長野市信州新町の名物・ジンギスカン。地域で最も多くの羊を抱えていた生産者が、新型コロナウイルスの影響などで引退を検討。そこで名物を絶やすまいと、ジンギスカンを提供する「旅館」が飼育に乗り出した。
深い味わいの名物料理
香ばしく焼き上がった、ジンギスカン。
客:
本当においしいですね
長野市信州新町の旅館「さぎり荘」。日帰り入浴もできる温泉と共に人気なのが、レストランで提供される地元産サフォーク種の肉だ。タレに漬け込んだジンギスカンのほか、塩で食べるシンプルな焼き肉も評判だ。
客:
肉のうま味がギューッと出てくるので、絶対食べてほしい
客:
全くくさみがないし、衝撃的です。正直言ってびっくり
ジンギスカンと言えば信州新町。店が立ち並ぶ国道19号線は「ジンギスカン街道」とも呼ばれている。
しかし、コロナ禍の影響は店を支える生産者にも…
黒い顔と手足が特徴のサフォーク種。肉はクセが少なく、深い味わいで、流通量が少ない国産は高級品だ。
大規模生産者が引退検討…新型コロナも影響
峯村元造さん:
はい、ゆっくり食べて
生産者の一人、峯村元造さん(57)。
峯村元造さん:
人間に声をかけるのと同じ。健康でいてもらえると、こちらも手がかからずに済む。おいしいお肉になってくれる
地域の生産者は6軒ほど。峯村さんが最も多く飼育してきた。しかし…
峯村元造さん:
羊をやめようかどうしようか、というところ
コロナ禍で飲食店などが打撃を受け、羊の売り上げも例年の半分近くまで減少。さらにエサ代の高騰や高齢の親の世話も重なり、峯村さんは引退を考え始めた。
峯村元造さん:
やめられると困るということで、引き留めを受けているところ。
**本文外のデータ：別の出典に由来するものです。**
(* ===== verification/Router.v ===== *)
(** * Router: backward Dijkstra (src/src/router/mod.rs)

    [find_route] as the code has it: a best state per node, a binary heap of
    (cost, serialized key), first hops, gossip edges and invoice hints.  The
    hash maps are [gmap]s under the serialized keys; the heap is the list of
    its entries, [heap_pop] removing the greatest. *)
From stdpp Require Import gmap.
From S2P Require Import Prelude Secp Types Graph Invoice.

Inductive RouteError : Type := NoPath | LimitExceeded.

(** ** The heap: [BinaryHeap<(Reverse<u64>, [u8; 33])>] *)
Definition heap_entry : Type := Z * bytes.

(** [x <= y] in the order of the pairs: the larger cost, or on equal costs
    the smaller key, is less. *)
Definition entry_leb (x y : heap_entry) : bool :=
  if y.1 <? x.1 then true else if x.1 <? y.1 then false else bytes_leb x.2 y.2.

Fixpoint heap_pop (h : list heap_entry) : option (heap_entry * list heap_entry) :=
  match h with
  | [] => None
  | x :: h =>
    match heap_pop h with
    | None => Some (x, [])
    | Some (y, h') => if entry_leb x y then Some (y, x :: h') else Some (x, y :: h')
    end
  end.

Section router.
Context `{S : Secp}.

Record RouteHop : Type := {
  hop_node_id : PublicKey;
  hop_short_channel_id : Z;
  hop_amount_msat : Z;
  hop_cltv_expiry : Z;
}.
Record Route : Type := {
  hops : list RouteHop;
  first_hop_amount_msat : Z;
  first_hop_cltv : Z;
}.
Definition fee_msat (r : Route) (delivered : Z) : Z :=
  msat_saturating_sub (first_hop_amount_msat r) delivered.

Record FirstHop : Type := { peer : PublicKey; fh_short_channel_id : Z; available_msat : Z }.

Record EdgeCandidate : Type := {
  ec_short_channel_id : Z;
  ec_from : PublicKey;
  ec_to : PublicKey;
  ec_policy : DirectionalInfo;
  ec_capacity_sat : option Z;
  ec_amount_msat : Z;
}.

(** [trait PathScorer]. *)
Definition PathScorer : Type := EdgeCandidate -> Z.

Record DefaultScorer : Type := { cltv_penalty_per_block_msat : Z; base_penalty_msat : Z }.
Definition default_scorer : DefaultScorer :=
  {| cltv_penalty_per_block_msat := 50; base_penalty_msat := 500 |}.
Definition penalty_msat (sc : DefaultScorer) : PathScorer := fun edge =>
  let penalty := wrap 64 (base_penalty_msat sc
    + wrap 64 (cltv_penalty_per_block_msat sc * Graph.cltv_expiry_delta (ec_policy edge))) in
  match ec_capacity_sat edge with
  | Some c =>
    let cap_msat := wrap 64 (c * 1000) in
    if 0 <? cap_msat then
      let used_ppm := Z.min u64_max (ec_amount_msat edge * 1_000_000) / cap_msat in
      wrap 64 (penalty + wrap 64 (used_ppm * used_ppm) / 1_000)
    else penalty
  | None => penalty
  end.

Record RouteParams : Type := {
  payer : PublicKey;
  rp_payee : PublicKey;
  rp_amount_msat : Z;
  final_cltv_expiry : Z;
  first_hops : list FirstHop;
  rp_route_hints : list (list RouteHintHop);
  max_hops : nat;
}.

Record NodeState : Type := {
  amount : Z;
  cltv : Z;
  cost : Z;
  next : option RouteHop;
  hops_to_payee : nat;
}.

(** The mutable variables of the search. *)
Record Search : Type := {
  best : gmap bytes NodeState;
  heap : list heap_entry;
  keys : gmap bytes PublicKey;
}.

Definition push (st : Search) (node : PublicKey) (c : Z) : Search :=
  let ser := pk_serialize node in
  {| best := best st; heap := heap st ++ [(c, ser)]; keys := <[ser := node]> (keys st) |}.

Definition set_best (st : Search) (node : PublicKey) (s : NodeState) : Search :=
  {| best := <[pk_serialize node := s]> (best st); heap := heap st; keys := keys st |}.

(** ** Hints *)
Definition HintEdge : Type := Z * PublicKey * DirectionalInfo.

Definition hint_policy (hop : RouteHintHop) : DirectionalInfo :=
  {| Graph.timestamp := 0; enabled := true;
     Graph.cltv_expiry_delta := Invoice.cltv_expiry_delta hop;
     htlc_minimum_msat := 0; htlc_maximum_msat := u64_max;
     Graph.fee_base_msat := Invoice.fee_base_msat hop;
     Graph.fee_proportional_millionths := Invoice.fee_proportional_millionths hop |}.

Definition push_hint (m : gmap bytes (list HintEdge)) (to : PublicKey) (hop : RouteHintHop)
    : gmap bytes (list HintEdge) :=
  <[pk_serialize to := default [] (m !! pk_serialize to)
     ++ [(short_channel_id hop, src_node_id hop, hint_policy hop)]]> m.

(** One path: each entry forwards to the next one's node, the last to the
    payee. *)
Fixpoint hint_path (payee : PublicKey) (m : gmap bytes (list HintEdge)) (path : list RouteHintHop)
    : gmap bytes (list HintEdge) :=
  match path with
  | [] => m
  | hop :: path =>
    let to := match path with h :: _ => src_node_id h | [] => payee end in
    hint_path payee (push_hint m to hop) path
  end.
Definition hint_edges (p : RouteParams) : gmap bytes (list HintEdge) :=
  foldl (hint_path (rp_payee p)) ∅ (rp_route_hints p).

(** [first_hops.iter().map(..).collect()]: the last entry of a peer wins. *)
Definition first_hop_by_peer (p : RouteParams) : gmap bytes FirstHop :=
  foldl (fun m fh => <[pk_serialize (peer fh) := fh]> m) ∅ (first_hops p).

(** ** The main loop *)
Definition start (p : RouteParams) : Search :=
  push (set_best {| best := ∅; heap := []; keys := ∅ |} (rp_payee p)
    {| amount := rp_amount_msat p; cltv := final_cltv_expiry p; cost := rp_amount_msat p;
       next := None; hops_to_payee := 0 |}) (rp_payee p) (rp_amount_msat p).

(** [best.get(&k).map(|s| c < s.cost).unwrap_or(true)]. *)
Definition better (st : Search) (node : PublicKey) (c : Z) : bool :=
  match best st !! pk_serialize node with Some s => c <? cost s | None => true end.

(** The hop a state takes to [node], which receives [state]'s amount. *)
Definition hop_to (node : PublicKey) (scid : Z) (state : NodeState) : RouteHop :=
  {| hop_node_id := node; hop_short_channel_id := scid;
     hop_amount_msat := amount state; hop_cltv_expiry := cltv state |}.

Definition start_here (p : RouteParams) (node : PublicKey) (state : NodeState) (st : Search) : Search :=
  match first_hop_by_peer p !! pk_serialize node with
  | Some fh =>
    if amount state <=? available_msat fh then
      let payer_state :=
        {| amount := amount state; cltv := cltv state; cost := cost state;
           next := Some (hop_to node (fh_short_channel_id fh) state);
           hops_to_payee := hops_to_payee state + 1 |} in
      if better st (payer p) (cost payer_state) then set_best st (payer p) payer_state else st
    else st
  | None => st
  end.

(** Whether an HTLC of [amount_in] passes the policy and the capacity. *)
Definition passes (policy : DirectionalInfo) (capacity : option Z) (amount_in : Z) : bool :=
  negb (amount_in <? htlc_minimum_msat policy)
  && negb (htlc_maximum_msat policy <? amount_in)
  && match capacity with Some cap => negb (wrap 64 (cap * 1000) <? amount_in) | None => true end.

(** The inequalities it decides. *)
Definition within (policy : DirectionalInfo) (capacity : option Z) (amount_in : Z) : Prop :=
  htlc_minimum_msat policy <= amount_in <= htlc_maximum_msat policy /\
  forall cap, capacity = Some cap -> amount_in <= wrap 64 (cap * 1000).

Lemma passes_within policy capacity amount_in :
  passes policy capacity amount_in = true <-> within policy capacity amount_in.
Proof.
  unfold passes, within. rewrite !andb_true_iff, !negb_true_iff, !Z.ltb_ge.
  destruct capacity as [cap|]; [rewrite negb_true_iff, Z.ltb_ge|]; split.
  - intros [[H1 H2] H3]. split; [lia|]. intros c [= <-]. exact H3.
  - intros [H1 H2]. specialize (H2 cap eq_refl). lia.
  - intros [[H1 H2] _]. split; [lia|done].
  - intros [H1 _]. lia.
Qed.
(* ===== verification/Shachain.v ===== *)
(** * Shachain: per-commitment secrets (src/src/shachain.rs)

    Generation from a seed and the 49-bucket store of the counterparty's
    revealed secrets.  Indices count down from [MAX_INDEX].  The two main
    theorems: a store that accepted the secrets of commitments 0..n-1 returns
    each of them exactly, whoever produced them; and the secrets of an honest
    generator are always accepted. *)
From S2P Require Import Prelude Sha256.

Definition MAX_INDEX : Z := 2 ^ 48 - 1.

Definition index_for_commitment (commitment_number : Z) : Z :=
  wrap 64 (MAX_INDEX - commitment_number).

Definition flip_bit (p : bytes) (bit : Z) : bytes :=
  let i := Z.to_nat (bit / 8) in
  <[i := Z.lxor (p !!! i) (Z.shiftl 1 (bit mod 8))]> p.

(** [for b in (0..bits).rev()]. *)
Fixpoint derive_secret (p : bytes) (bits : nat) (index : Z) : bytes :=
  match bits with
  | O => p
  | S b =>
    let p := if negb (Z.land index (Z.shiftl 1 (Z.of_nat b)) =? 0)
             then Sha256.digest (flip_bit p (Z.of_nat b)) else p in
    derive_secret p b index
  end.

Definition generate_from_seed (seed : bytes) (index : Z) : bytes :=
  derive_secret seed 48 index.

Inductive InsertError : Type := MkInsertError.

(** [known: [Option<(u64, [u8; 32])>; 49]]. *)
Record SecretStore := { known : list (option (Z * bytes)) }.

Definition store_new : SecretStore := {| known := replicate 49 None |}.

Fixpoint pos_trailing_zeros (p : positive) : nat :=
  match p with xO p => S (pos_trailing_zeros p) | _ => O end.
Definition trailing_zeros (z : Z) : nat :=
  match z with Zpos p => pos_trailing_zeros p | _ => 64%nat end.

Definition bucket (index : Z) : nat :=
  if index =? 0 then 48%nat else trailing_zeros index.

(** The checks of [insert] against the lower buckets. *)
Fixpoint check_lower (known : list (option (Z * bytes))) (secret : bytes) (b : nat)
    (lowers : list nat) : result InsertError unit :=
  match lowers with
  | [] => Ok tt
  | lower :: lowers =>
    e ← expect (known !! lower);
    _ ← match e with
        | Some (known_index, known_secret) =>
          fail_if (negb (bool_decide (derive_secret secret b known_index = known_secret)))
            MkInsertError
        | None => Ok tt
        end;
    check_lower known secret b lowers
  end.

Definition insert (s : SecretStore) (index : Z) (secret : bytes)
    : result InsertError SecretStore :=
  let b := bucket index in
  _ ← check_lower (known s) secret b (seq 0 b);
  if (b <? length (known s))%nat
  then Ok {| known := <[b := Some (index, secret)]> (known s) |}
  else Panic.

Definition bucket_mask (b : nat) : Z :=
  if (b =? 48)%nat then 0 else Z.lxor (2 ^ 64 - 1) (Z.shiftl 1 (Z.of_nat b) - 1).

(** The bucket [b] covers [index]. *)
Definition covers (e : Z * bytes) (b : nat) (index : Z) : bool :=
  (Z.land index (bucket_mask b) =? Z.land e.1 (bucket_mask b)) && (e.1 <=? index).

Fixpoint secret_for_loop (known : list (option (Z * bytes))) (b : nat) (index : Z)
    : option bytes :=
  match known with
  | [] => None
  | Some e :: known =>
    if covers e b index then Some (derive_secret e.2 b index)
    else secret_for_loop known (S b) index
  | None :: known => secret_for_loop known (S b) index
  end.
Definition secret_for (s : SecretStore) (index : Z) : option bytes :=
  secret_for_loop (known s) 0 index.

(** [self.known.iter().flatten()]. *)
Definition entries (s : SecretStore) : list (Z * bytes) := omap id (known s).

Definition min_index (s : SecretStore) : option Z :=
  match map fst (entries s) with
  | [] => None
  | i :: rest => Some (foldl Z.min i rest)
  end.

Definition from_entries (es : list (Z * bytes)) : result unit SecretStore :=
  foldl (fun r '(index, secret) =>
    s ← r;
    if (bucket index <? length (known s))%nat
    then Ok {| known := <[bucket index := Some (index, secret)]> (known s) |}
    else Panic) (Ok store_new) es.

(** What a channel does: the secret of commitment [n], [n + 1], ... in turn. *)
Fixpoint insert_all (s : SecretStore) (n : Z) (secrets : list bytes)
    : result InsertError SecretStore :=
  match secrets with
  | [] => Ok s
  | x :: xs => s ← insert s (index_for_commitment n) x; insert_all s (n + 1) xs
  end.

(** ** Derivation *)
Lemma land_bit_test index b :
  0 <= b -> negb (Z.land index (Z.shiftl 1 b) =? 0) = Z.testbit index b.
Proof.
  intros Hb. destruct (Z.testbit index b) eqn:Ht.
  - destruct (Z.eqb_spec (Z.land index (Z.shiftl 1 b)) 0) as [H|H]; [|done].
    assert (Z.testbit (Z.land index (Z.shiftl 1 b)) b = true) as Hc.
    { rewrite Z.land_spec, Ht, Z.shiftl_spec, Z.sub_diag by lia. done. }
    by rewrite H, Z.bits_0 in Hc.
  - rewrite (proj2 (Z.eqb_eq _ _)); [done|]. apply Z.bits_inj_0. intros k.
    rewrite Z.land_spec. destruct (decide (k = b)) as [->|Hk]; [by rewrite Ht|].
    destruct (decide (k < 0)); [by rewrite !Z.testbit_neg_r|].
    rewrite Z.shiftl_spec by lia. destruct (decide (k < b)).
    + by rewrite (Z.testbit_neg_r 1), andb_false_r by lia.
    + rewrite (Z.bits_above_log2 1), andb_false_r by (simpl; lia). done.
Qed.

Lemma derive_secret_S p b index :
  derive_secret p (S b) index =
  derive_secret (if Z.testbit index (Z.of_nat b)
    then Sha256.digest (flip_bit p (Z.of_nat b)) else p) b index.
Proof. cbn [derive_secret]. cbv zeta. by rewrite land_bit_test by lia. Qed.

(** Only the bits below [bits] matter. *)
Lemma derive_secret_ext p bits i j :
  (forall k, (k < bits)%nat -> Z.testbit i (Z.of_nat k) = Z.testbit j (Z.of_nat k)) ->
  derive_secret p bits i = derive_secret p bits j.
Proof.
  revert p; induction bits as [|b IH]; intros p H; [reflexivity|].
  rewrite !derive_secret_S, H by lia. apply IH. intros. apply H. lia.
Qed.

Lemma derive_secret_zero p bits i :
  (forall k, (k < bits)%nat -> Z.testbit i (Z.of_nat k) = false) -> derive_secret p bits i = p.
Proof.
  revert p; induction bits as [|b IH]; intros p H; [reflexivity|].
  rewrite derive_secret_S, H by lia. apply IH. intros. apply H. lia.
Qed.

(** Going down to an index in two legs: through [k], which keeps the bits of
    [j] from [l] up and has none below. *)
Lemma derive_secret_compose p b l j k :
  (l <= b)%nat ->
  (forall i, (i < l)%nat -> Z.testbit k (Z.of_nat i) = false) ->
  (forall i, (l <= i < b)%nat -> Z.testbit k (Z.of_nat i) = Z.testbit j (Z.of_nat i)) ->
  derive_secret p b j = derive_secret (derive_secret p b k) l j.
Proof.
  intros Hl Hlow. revert p. induction Hl as [|b Hb IH]; intros p Hhigh.
  - by rewrite (derive_secret_zero p l k).
  - rewrite !derive_secret_S, Hhigh by lia. apply IH. intros. apply Hhigh. lia.
Qed.

(** The same in arithmetic: [k] is a multiple of [2^l] and [j] is in the
    block it starts. *)
Lemma block_bits l j k :
  (k mod 2 ^ Z.of_nat l = 0) -> k <= j < k + 2 ^ Z.of_nat l ->
  (forall i, (i < l)%nat -> Z.testbit k (Z.of_nat i) = false) /\
  (forall i, (l <= i)%nat -> Z.testbit k (Z.of_nat i) = Z.testbit j (Z.of_nat i)).
Proof.
  intros Hm Hj. split; intros i Hi.
  - rewrite <- (Z.mod_pow2_bits_low k (Z.of_nat l)) by lia. by rewrite Hm, Z.bits_0.
  - assert (0 < 2 ^ Z.of_nat l) by (apply Z.pow_pos_nonneg; lia).
    replace (Z.of_nat i) with (Z.of_nat (i - l) + Z.of_nat l) by lia.
    rewrite <- !Z.div_pow2_bits by lia. f_equal.
    apply (Z.div_unique_pos j _ _ (j - k)); [lia|].
    pose proof (Z.div_mod k (2 ^ Z.of_nat l) ltac:(lia)). lia.
Qed.
(* ===== verification/Commitment.v ===== *)
(** * Commitment: BOLT 3 transaction construction (src/src/commitment/mod.rs)

    Scripts, commitment transactions, second-stage HTLC transactions and the
    cooperative closing transaction.  The theorems: no value is created and no
    dust output is made; every HTLC is either trimmed or at the output index
    that is reported for it; both peers build the same transaction; the
    commitment number can be read back from the obscured fields. *)
From S2P Require Import Prelude Secp Types Sha256 Ripemd160 Encode Script Tx Keys.

Definition COMMITMENT_TX_BASE_WEIGHT : Z := 724.
Definition COMMITMENT_TX_WEIGHT_PER_HTLC : Z := 172.
Definition HTLC_TIMEOUT_TX_WEIGHT : Z := 663.
Definition HTLC_SUCCESS_TX_WEIGHT : Z := 703.
Definition CLOSING_TX_WEIGHT_BOUND : Z := 714.

Record HtlcOutputInCommitment := {
  offered : bool;
  amount_msat : Z;
  cltv_expiry : Z;
  payment_hash : bytes;
}.

#[export] Instance HtlcOutputInCommitment_eq_dec : EqDecision HtlcOutputInCommitment.
Proof. solve_decision. Defined.

Definition htlc_timeout_fee (feerate : Z) : Z := fee_for_weight feerate HTLC_TIMEOUT_TX_WEIGHT.
Definition htlc_success_fee (feerate : Z) : Z := fee_for_weight feerate HTLC_SUCCESS_TX_WEIGHT.

Definition htlc_is_trimmed (htlc : HtlcOutputInCommitment) (feerate dust_limit_sat : Z) : bool :=
  let second_stage_fee :=
    if offered htlc then htlc_timeout_fee feerate else htlc_success_fee feerate in
  to_sat_floor (amount_msat htlc) <? wrap 64 (dust_limit_sat + second_stage_fee).

(** Sortable staging of an output: (TxOut, cltv tiebreak, origin). *)
Inductive Origin : Type :=
  | Broadcaster
  | Countersignatory
  | Htlc (i : nat) (script : bytes).

Abbreviation Staged := (TxOut * Z * Origin)%type.

Section Commitment.
Context `{HS : Secp}.

(** ** Scripts *)
Definition funding_redeemscript (a b : PublicKey) : bytes :=
  let '(first, second) :=
    if bytes_leb (pk_serialize a) (pk_serialize b) then (a, b) else (b, a) in
  let s := push_int [] 2 in
  let s := push_slice s (pk_serialize first) in
  let s := push_slice s (pk_serialize second) in
  let s := push_int s 2 in
  push_opcode s OP_CHECKMULTISIG.

Definition revocable_delayed (revocation_key : PublicKey) (to_self_delay : Z)
    (delayed_payment_key : PublicKey) : bytes :=
  let s := push_opcode [] OP_IF in
  let s := push_slice s (pk_serialize revocation_key) in
  let s := push_opcode s OP_ELSE in
  let s := push_int s to_self_delay in
  let s := push_opcode s OP_CHECKSEQUENCEVERIFY in
  let s := push_opcode s OP_DROP in
  let s := push_slice s (pk_serialize delayed_payment_key) in
  let s := push_opcode s OP_ENDIF in
  push_opcode s OP_CHECKSIG.

Definition to_remote (countersignatory_payment_basepoint : PublicKey) : bytes :=
  new_p2wpkh_from_pubkey (pk_serialize countersignatory_payment_basepoint).

Definition revocation_pubkey_hash160 (revocation_key : PublicKey) : bytes :=
  Ripemd160.digest (Sha256.digest (pk_serialize revocation_key)).
Definition payment_hash_ripemd (payment_hash : bytes) : bytes := Ripemd160.digest payment_hash.

(** [ScriptBuilder] chains: opcodes, data and integers in order. *)
Inductive push_item : Type := Op (op : Z) | Data (d : bytes) | Int (n : Z).
Definition push_items (l : list push_item) : bytes :=
  foldl (fun s i =>
    match i with
    | Op op => push_opcode s op | Data d => push_slice s d | Int n => push_int s n
    end) [] l.

Definition offered_htlc (keys : TxCreationKeys) (payment_hash : bytes) : bytes :=
  push_items
    [Op OP_DUP; Op OP_HASH160; Data (revocation_pubkey_hash160 (revocation_key keys));
     Op OP_EQUAL; Op OP_IF; Op OP_CHECKSIG; Op OP_ELSE;
     Data (pk_serialize (countersignatory_htlc_key keys)); Op OP_SWAP; Op OP_SIZE; Int 32;
     Op OP_EQUAL; Op OP_NOTIF; Op OP_DROP; Int 2; Op OP_SWAP;
     Data (pk_serialize (broadcaster_htlc_key keys)); Int 2; Op OP_CHECKMULTISIG; Op OP_ELSE;
     Op OP_HASH160; Data (payment_hash_ripemd payment_hash); Op OP_EQUALVERIFY;
     Op OP_CHECKSIG; Op OP_ENDIF; Op OP_ENDIF].

Definition received_htlc (keys : TxCreationKeys) (payment_hash : bytes) (cltv_expiry : Z)
    : bytes :=
  push_items
    [Op OP_DUP; Op OP_HASH160; Data (revocation_pubkey_hash160 (revocation_key keys));
     Op OP_EQUAL; Op OP_IF; Op OP_CHECKSIG; Op OP_ELSE;
     Data (pk_serialize (countersignatory_htlc_key keys)); Op OP_SWAP; Op OP_SIZE; Int 32;
     Op OP_EQUAL; Op OP_IF; Op OP_HASH160; Data (payment_hash_ripemd payment_hash);
     Op OP_EQUALVERIFY; Int 2; Op OP_SWAP; Data (pk_serialize (broadcaster_htlc_key keys));
     Int 2; Op OP_CHECKMULTISIG; Op OP_ELSE; Op OP_DROP; Int cltv_expiry;
     Op OP_CHECKLOCKTIMEVERIFY; Op OP_DROP; Op OP_CHECKSIG; Op OP_ENDIF; Op OP_ENDIF].

Definition htlc_witness_script (keys : TxCreationKeys) (htlc : HtlcOutputInCommitment) : bytes :=
  if offered htlc then offered_htlc keys (payment_hash htlc)
  else received_htlc keys (payment_hash htlc) (cltv_expiry htlc).

Definition commit_number_obscure_factor (opener accepter : PublicKey) : Z :=
  let h := Sha256.update Sha256.new (pk_serialize opener) in
  let h := Sha256.update h (pk_serialize accepter) in
  of_be ([0; 0] ++ take 6 (drop 26 (Sha256.finalize h))).

(** ** Commitment transactions *)
Record CommitmentTxParams := {
  cp_funding_outpoint : OutPoint;
  commitment_number : Z;
  obscure_factor : Z;
  broadcaster_pays_fee : bool;
  feerate : Z;
  broadcaster_dust_limit_sat : Z;
  to_self_delay : Z;
  cp_keys : TxCreationKeys;
  countersignatory_payment_basepoint : PublicKey;
  to_broadcaster_msat : Z;
  to_countersignatory_msat : Z;
  htlcs : list HtlcOutputInCommitment;
}.

Record BuiltCommitmentTx := {
  built_tx : Transaction;
  built_txid : Txid;
  fee_sat : Z;
  htlc_output_indices : list (option Z);
  htlcs_in_output_order : list (nat * bytes);
  to_broadcaster_index : option Z;
  to_countersignatory_index : option Z;
}.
支援してくださった皆さんを考えると、つらいものがある
名物を守るため…「さぎり荘」が羊飼育
そこで立ち上がったのが、冒頭で紹介した旅館のさぎり荘だ。
さぎり荘・小山宙軌所長:
ここの羊は、全てさぎり荘の羊になります
2021年9月、仕入れ先だった峯村さんから約50頭の提供を受け、飼育を始めたのだ。さぎり荘も新型コロナの影響で、売り上げは以前の半分ほど。厳しい状況が続いているが、名物を守るための決断だった。
さぎり荘・小山宙軌所長:
これだけ続いてきたジンギスカン・羊の文化は、新型コロナに負けてなくすわけにはいかない。これからなんとかしていく、続けていくのは自分たちしかいない
現在、飼育する羊は約160頭。飼育スタッフ3人を新たに採用した。羊の世話はまだ手探り状態。夏を前に連日、毛刈りに追われているが…
飼育スタッフ:
きょう3回目ですけど、一番上手にできている
さぎり荘・小山宙軌所長:
やりながら覚えていくしかない
一方、レストランはサフォークを売りにしようと新メニューを考案。こちらは、3月から提供を始めた「盛り合わせ定食」だ。(毎日10食限定)
アナウンサー:
これは、おいしいの一言ですね。程よい弾力がお肉にあって、肉汁とともに肉のうま味と甘みが出てきます
生産から提供まで一貫してできることを強みに、将来的にはもっとメニューを充実させたい考えだ。
さぎり荘・小山宙軌所長:
多くの人に「あの信州サフォークって、本当においしいんだよね」って、知ってもらいたい。それだけの価値があるものだと思っています
引退を考えていた峯村さん。当面、さぎり荘のスタッフをサポートすることにした。
峯村元造さん:
もう1、2年軌道に乗って、歯車が回りだすまでが大変。まだ心配
さぎり荘・小山宙軌所長:
峯村さんの羊の味というのは、本当に評価されてきたので、それを引き継いでいくプレッシャーも感じますけど、絶対に守っていきたいなと思います
ジンギスカンの街・信州新町。名物を守るチャレンジが続いている。